(Records for processing begins)
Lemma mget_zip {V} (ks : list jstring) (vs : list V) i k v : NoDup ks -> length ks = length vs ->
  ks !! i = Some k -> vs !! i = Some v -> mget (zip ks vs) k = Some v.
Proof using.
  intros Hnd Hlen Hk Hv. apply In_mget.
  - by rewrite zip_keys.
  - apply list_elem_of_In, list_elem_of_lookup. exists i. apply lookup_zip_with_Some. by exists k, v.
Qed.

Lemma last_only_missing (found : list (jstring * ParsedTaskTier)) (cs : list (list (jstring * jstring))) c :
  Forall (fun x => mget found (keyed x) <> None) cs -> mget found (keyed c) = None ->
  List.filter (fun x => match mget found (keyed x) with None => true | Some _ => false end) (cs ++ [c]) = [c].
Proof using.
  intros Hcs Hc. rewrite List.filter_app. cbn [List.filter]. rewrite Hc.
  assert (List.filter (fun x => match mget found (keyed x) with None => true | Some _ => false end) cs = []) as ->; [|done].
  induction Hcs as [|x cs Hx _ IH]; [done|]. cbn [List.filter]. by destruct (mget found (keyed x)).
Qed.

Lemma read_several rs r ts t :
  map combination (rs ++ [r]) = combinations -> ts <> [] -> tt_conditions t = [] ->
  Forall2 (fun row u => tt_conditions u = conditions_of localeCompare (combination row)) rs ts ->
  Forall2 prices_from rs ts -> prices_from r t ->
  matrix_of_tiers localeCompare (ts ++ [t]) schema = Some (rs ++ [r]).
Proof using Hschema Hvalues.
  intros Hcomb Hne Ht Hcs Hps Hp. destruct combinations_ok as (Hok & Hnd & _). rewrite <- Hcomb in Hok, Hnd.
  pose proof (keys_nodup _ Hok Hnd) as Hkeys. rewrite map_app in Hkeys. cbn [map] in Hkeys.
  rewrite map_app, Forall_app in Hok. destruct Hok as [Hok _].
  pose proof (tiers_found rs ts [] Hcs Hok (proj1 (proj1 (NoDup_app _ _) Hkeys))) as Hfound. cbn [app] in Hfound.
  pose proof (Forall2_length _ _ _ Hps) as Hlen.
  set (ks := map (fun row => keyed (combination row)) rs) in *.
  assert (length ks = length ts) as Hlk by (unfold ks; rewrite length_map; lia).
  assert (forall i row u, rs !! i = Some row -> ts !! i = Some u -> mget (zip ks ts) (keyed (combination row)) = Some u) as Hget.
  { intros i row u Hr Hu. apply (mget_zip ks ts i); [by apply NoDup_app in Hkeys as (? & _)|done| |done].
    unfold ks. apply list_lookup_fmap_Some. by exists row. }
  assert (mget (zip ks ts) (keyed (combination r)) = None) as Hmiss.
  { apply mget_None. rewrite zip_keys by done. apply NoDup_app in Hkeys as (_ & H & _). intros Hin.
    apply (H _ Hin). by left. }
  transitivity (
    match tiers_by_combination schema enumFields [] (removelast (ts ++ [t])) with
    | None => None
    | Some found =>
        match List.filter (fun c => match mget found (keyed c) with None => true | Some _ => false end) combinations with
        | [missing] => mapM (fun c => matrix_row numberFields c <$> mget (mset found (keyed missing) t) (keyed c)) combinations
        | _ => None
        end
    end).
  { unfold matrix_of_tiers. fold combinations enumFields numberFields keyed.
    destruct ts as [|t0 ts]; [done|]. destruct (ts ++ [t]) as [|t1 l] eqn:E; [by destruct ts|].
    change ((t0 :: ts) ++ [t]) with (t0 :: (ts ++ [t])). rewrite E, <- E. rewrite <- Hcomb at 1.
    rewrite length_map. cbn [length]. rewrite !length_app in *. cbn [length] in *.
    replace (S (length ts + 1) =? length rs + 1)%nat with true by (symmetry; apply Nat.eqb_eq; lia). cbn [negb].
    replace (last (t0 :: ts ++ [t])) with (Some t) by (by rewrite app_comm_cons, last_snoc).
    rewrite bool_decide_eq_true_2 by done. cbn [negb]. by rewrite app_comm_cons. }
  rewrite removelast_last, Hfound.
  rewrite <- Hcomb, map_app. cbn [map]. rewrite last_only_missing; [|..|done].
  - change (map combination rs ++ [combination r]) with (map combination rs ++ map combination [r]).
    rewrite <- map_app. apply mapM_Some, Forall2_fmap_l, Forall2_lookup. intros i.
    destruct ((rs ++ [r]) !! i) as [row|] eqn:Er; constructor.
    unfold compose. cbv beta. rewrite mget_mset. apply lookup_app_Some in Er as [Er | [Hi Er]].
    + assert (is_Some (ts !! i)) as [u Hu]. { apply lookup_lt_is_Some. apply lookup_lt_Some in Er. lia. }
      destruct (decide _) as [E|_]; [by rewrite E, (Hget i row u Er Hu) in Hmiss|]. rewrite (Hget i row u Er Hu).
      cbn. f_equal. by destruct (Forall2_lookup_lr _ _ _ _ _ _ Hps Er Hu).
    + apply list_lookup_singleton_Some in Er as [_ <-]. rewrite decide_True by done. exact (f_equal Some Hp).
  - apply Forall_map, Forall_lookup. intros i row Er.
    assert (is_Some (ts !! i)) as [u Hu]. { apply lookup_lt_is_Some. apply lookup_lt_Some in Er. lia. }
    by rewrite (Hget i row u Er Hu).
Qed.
(Records for processing ends)
**Instructions for the task:**
Among the lines above, list those that contain the word "Hget".

**Answer space:**
  assert (forall i row u, rs !! i = Some row -> ts !! i = Some u -> mget (zip ks ts) (keyed (combination row)) = Some u) as Hget.
      destruct (decide _) as [E|_]; [by rewrite E, (Hget i row u Er Hu) in Hmiss|]. rewrite (Hget i row u Er Hu).
    by rewrite (Hget i row u Er Hu).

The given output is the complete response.